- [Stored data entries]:
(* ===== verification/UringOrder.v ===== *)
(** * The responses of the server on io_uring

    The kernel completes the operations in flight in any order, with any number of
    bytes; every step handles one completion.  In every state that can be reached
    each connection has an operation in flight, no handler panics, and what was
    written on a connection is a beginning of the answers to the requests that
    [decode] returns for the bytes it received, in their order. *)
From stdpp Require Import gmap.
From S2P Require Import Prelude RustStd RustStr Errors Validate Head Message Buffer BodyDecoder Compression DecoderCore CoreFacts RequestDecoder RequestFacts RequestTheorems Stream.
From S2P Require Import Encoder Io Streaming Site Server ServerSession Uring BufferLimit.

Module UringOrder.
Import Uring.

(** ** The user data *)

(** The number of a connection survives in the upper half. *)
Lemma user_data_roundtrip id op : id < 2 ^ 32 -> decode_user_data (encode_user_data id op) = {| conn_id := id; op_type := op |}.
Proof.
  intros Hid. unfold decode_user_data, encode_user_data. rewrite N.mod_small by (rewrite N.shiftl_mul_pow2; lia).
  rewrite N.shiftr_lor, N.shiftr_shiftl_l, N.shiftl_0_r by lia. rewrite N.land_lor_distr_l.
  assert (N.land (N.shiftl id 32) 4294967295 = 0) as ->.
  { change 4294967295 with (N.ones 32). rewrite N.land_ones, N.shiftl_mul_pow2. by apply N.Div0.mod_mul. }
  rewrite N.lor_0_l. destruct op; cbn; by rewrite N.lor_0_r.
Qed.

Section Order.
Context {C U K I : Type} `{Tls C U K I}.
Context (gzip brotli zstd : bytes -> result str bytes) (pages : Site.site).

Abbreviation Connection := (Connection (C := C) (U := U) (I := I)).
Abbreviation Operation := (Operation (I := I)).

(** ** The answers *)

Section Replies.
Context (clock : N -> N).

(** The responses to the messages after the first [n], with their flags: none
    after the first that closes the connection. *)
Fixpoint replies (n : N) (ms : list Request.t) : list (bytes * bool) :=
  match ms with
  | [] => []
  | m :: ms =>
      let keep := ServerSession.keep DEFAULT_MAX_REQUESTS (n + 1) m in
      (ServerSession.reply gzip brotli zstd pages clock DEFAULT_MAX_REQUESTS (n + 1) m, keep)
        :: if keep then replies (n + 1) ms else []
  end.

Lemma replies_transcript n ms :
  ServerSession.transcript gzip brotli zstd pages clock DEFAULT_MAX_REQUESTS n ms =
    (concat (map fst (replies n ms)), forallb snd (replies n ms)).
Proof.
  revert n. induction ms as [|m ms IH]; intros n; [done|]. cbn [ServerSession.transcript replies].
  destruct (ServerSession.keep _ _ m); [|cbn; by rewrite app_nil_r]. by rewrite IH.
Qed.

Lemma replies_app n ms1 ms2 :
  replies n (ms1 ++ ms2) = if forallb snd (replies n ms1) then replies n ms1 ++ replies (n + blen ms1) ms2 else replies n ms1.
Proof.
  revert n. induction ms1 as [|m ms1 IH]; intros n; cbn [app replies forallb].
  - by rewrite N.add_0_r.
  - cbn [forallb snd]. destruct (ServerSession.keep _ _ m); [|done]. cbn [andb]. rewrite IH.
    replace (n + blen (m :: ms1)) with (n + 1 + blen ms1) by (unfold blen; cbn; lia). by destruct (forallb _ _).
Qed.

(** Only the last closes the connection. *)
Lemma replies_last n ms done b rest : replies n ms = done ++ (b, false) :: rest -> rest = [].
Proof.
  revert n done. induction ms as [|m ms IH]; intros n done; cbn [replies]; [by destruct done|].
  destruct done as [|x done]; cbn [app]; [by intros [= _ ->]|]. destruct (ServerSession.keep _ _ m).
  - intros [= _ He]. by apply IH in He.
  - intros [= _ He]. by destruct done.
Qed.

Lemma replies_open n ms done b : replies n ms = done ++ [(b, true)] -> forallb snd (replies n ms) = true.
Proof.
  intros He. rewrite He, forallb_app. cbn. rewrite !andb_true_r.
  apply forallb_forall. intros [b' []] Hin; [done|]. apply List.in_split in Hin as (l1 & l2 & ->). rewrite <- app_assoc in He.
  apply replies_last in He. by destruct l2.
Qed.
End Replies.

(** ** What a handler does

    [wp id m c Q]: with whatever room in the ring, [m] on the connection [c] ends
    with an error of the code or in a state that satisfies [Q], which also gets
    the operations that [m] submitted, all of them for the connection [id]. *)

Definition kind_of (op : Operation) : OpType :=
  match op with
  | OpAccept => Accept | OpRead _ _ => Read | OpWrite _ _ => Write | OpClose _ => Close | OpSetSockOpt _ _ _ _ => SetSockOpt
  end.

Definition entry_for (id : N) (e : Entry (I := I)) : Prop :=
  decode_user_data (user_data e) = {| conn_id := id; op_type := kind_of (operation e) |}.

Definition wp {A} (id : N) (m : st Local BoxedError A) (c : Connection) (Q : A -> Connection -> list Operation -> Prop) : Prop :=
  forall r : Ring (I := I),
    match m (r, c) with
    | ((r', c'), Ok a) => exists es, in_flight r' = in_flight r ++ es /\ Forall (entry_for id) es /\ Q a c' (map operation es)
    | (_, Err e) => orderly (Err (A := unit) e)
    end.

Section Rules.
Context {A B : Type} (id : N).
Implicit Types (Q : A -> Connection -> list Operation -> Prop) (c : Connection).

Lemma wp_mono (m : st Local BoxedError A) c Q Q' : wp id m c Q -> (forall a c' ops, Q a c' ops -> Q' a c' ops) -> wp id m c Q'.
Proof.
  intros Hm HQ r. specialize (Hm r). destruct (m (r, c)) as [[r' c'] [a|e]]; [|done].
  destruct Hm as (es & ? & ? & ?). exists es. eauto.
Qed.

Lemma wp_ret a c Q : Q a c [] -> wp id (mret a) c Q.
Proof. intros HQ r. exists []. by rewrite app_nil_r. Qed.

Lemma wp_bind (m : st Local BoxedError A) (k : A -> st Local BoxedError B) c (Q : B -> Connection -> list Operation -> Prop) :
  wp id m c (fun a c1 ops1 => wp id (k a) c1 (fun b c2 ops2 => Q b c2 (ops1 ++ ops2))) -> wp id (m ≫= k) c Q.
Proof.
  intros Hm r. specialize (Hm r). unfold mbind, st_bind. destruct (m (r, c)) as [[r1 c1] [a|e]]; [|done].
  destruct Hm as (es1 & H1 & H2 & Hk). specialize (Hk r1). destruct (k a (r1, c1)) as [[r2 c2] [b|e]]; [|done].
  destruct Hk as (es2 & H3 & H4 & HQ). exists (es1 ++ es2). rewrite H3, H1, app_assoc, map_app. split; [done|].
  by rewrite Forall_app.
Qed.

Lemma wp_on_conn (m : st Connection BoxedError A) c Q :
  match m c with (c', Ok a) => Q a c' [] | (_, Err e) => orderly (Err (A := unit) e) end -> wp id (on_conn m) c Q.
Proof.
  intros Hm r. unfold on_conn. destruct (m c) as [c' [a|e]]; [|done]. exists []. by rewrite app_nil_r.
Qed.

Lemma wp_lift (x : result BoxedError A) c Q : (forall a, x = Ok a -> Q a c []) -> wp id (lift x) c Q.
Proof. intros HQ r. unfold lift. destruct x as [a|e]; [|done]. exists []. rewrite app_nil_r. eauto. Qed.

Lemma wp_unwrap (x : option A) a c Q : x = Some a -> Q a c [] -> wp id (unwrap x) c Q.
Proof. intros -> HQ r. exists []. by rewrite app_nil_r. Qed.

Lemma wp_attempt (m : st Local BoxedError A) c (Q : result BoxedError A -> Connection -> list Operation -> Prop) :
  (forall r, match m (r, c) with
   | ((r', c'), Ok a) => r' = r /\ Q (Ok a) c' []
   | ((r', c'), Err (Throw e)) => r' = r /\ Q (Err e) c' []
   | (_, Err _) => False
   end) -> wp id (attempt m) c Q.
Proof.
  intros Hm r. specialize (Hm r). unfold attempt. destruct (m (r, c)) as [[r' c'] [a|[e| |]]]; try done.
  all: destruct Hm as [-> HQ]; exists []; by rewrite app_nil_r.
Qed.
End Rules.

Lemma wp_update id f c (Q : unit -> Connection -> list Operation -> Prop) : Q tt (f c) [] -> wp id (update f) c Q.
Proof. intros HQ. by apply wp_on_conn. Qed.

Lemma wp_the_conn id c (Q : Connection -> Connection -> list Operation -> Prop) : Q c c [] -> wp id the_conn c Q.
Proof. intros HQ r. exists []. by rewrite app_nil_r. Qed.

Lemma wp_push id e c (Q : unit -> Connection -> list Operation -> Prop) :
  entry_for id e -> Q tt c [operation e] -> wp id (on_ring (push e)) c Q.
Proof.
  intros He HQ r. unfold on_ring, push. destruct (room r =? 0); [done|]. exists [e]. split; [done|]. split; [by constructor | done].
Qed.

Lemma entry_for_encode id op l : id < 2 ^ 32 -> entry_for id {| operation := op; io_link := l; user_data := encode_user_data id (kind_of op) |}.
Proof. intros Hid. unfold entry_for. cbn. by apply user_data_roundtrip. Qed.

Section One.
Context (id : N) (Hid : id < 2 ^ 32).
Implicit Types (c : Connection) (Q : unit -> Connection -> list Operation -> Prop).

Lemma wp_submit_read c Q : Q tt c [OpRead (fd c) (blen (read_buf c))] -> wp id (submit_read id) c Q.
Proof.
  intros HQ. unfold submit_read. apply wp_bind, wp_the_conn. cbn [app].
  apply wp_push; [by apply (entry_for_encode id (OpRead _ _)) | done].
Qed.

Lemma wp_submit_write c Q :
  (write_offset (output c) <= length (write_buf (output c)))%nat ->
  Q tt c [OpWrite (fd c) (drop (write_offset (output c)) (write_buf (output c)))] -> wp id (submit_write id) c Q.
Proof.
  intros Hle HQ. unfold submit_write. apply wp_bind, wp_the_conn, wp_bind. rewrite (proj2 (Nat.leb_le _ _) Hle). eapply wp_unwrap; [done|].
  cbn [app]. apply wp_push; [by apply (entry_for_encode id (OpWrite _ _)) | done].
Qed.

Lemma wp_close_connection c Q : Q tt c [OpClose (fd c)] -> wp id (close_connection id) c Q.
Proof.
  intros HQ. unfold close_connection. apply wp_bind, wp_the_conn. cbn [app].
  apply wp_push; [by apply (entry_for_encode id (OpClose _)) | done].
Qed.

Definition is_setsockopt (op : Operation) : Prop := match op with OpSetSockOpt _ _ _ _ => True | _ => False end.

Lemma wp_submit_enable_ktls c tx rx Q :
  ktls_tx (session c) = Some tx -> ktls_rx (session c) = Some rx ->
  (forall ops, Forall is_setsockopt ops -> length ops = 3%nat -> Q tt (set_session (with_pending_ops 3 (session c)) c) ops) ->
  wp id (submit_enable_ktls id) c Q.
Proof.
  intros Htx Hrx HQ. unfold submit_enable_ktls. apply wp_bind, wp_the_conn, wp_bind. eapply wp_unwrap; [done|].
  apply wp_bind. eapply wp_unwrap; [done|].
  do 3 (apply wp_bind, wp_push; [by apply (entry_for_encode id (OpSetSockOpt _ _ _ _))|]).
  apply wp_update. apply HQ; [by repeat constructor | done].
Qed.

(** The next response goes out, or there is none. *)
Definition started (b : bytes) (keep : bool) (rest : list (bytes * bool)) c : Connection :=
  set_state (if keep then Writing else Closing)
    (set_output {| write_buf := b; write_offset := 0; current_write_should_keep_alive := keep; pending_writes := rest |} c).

- [Exercise prompt]: Reproduce the entries above exactly, but only the lines between the line holding "intros He HQ" and the line holding "ktls_tx (session c)", inclusive.

- [Written response]:
  intros He HQ r. unfold on_ring, push. destruct (room r =? 0); [done|]. exists [e]. split; [done|]. split; [by constructor | done].
Qed.

Lemma entry_for_encode id op l : id < 2 ^ 32 -> entry_for id {| operation := op; io_link := l; user_data := encode_user_data id (kind_of op) |}.
Proof. intros Hid. unfold entry_for. cbn. by apply user_data_roundtrip. Qed.

Section One.
Context (id : N) (Hid : id < 2 ^ 32).
Implicit Types (c : Connection) (Q : unit -> Connection -> list Operation -> Prop).

Lemma wp_submit_read c Q : Q tt c [OpRead (fd c) (blen (read_buf c))] -> wp id (submit_read id) c Q.
Proof.
  intros HQ. unfold submit_read. apply wp_bind, wp_the_conn. cbn [app].
  apply wp_push; [by apply (entry_for_encode id (OpRead _ _)) | done].
Qed.

Lemma wp_submit_write c Q :
  (write_offset (output c) <= length (write_buf (output c)))%nat ->
  Q tt c [OpWrite (fd c) (drop (write_offset (output c)) (write_buf (output c)))] -> wp id (submit_write id) c Q.
Proof.
  intros Hle HQ. unfold submit_write. apply wp_bind, wp_the_conn, wp_bind. rewrite (proj2 (Nat.leb_le _ _) Hle). eapply wp_unwrap; [done|].
  cbn [app]. apply wp_push; [by apply (entry_for_encode id (OpWrite _ _)) | done].
Qed.

Lemma wp_close_connection c Q : Q tt c [OpClose (fd c)] -> wp id (close_connection id) c Q.
Proof.
  intros HQ. unfold close_connection. apply wp_bind, wp_the_conn. cbn [app].
  apply wp_push; [by apply (entry_for_encode id (OpClose _)) | done].
Qed.

Definition is_setsockopt (op : Operation) : Prop := match op with OpSetSockOpt _ _ _ _ => True | _ => False end.

Lemma wp_submit_enable_ktls c tx rx Q :
  ktls_tx (session c) = Some tx -> ktls_rx (session c) = Some rx ->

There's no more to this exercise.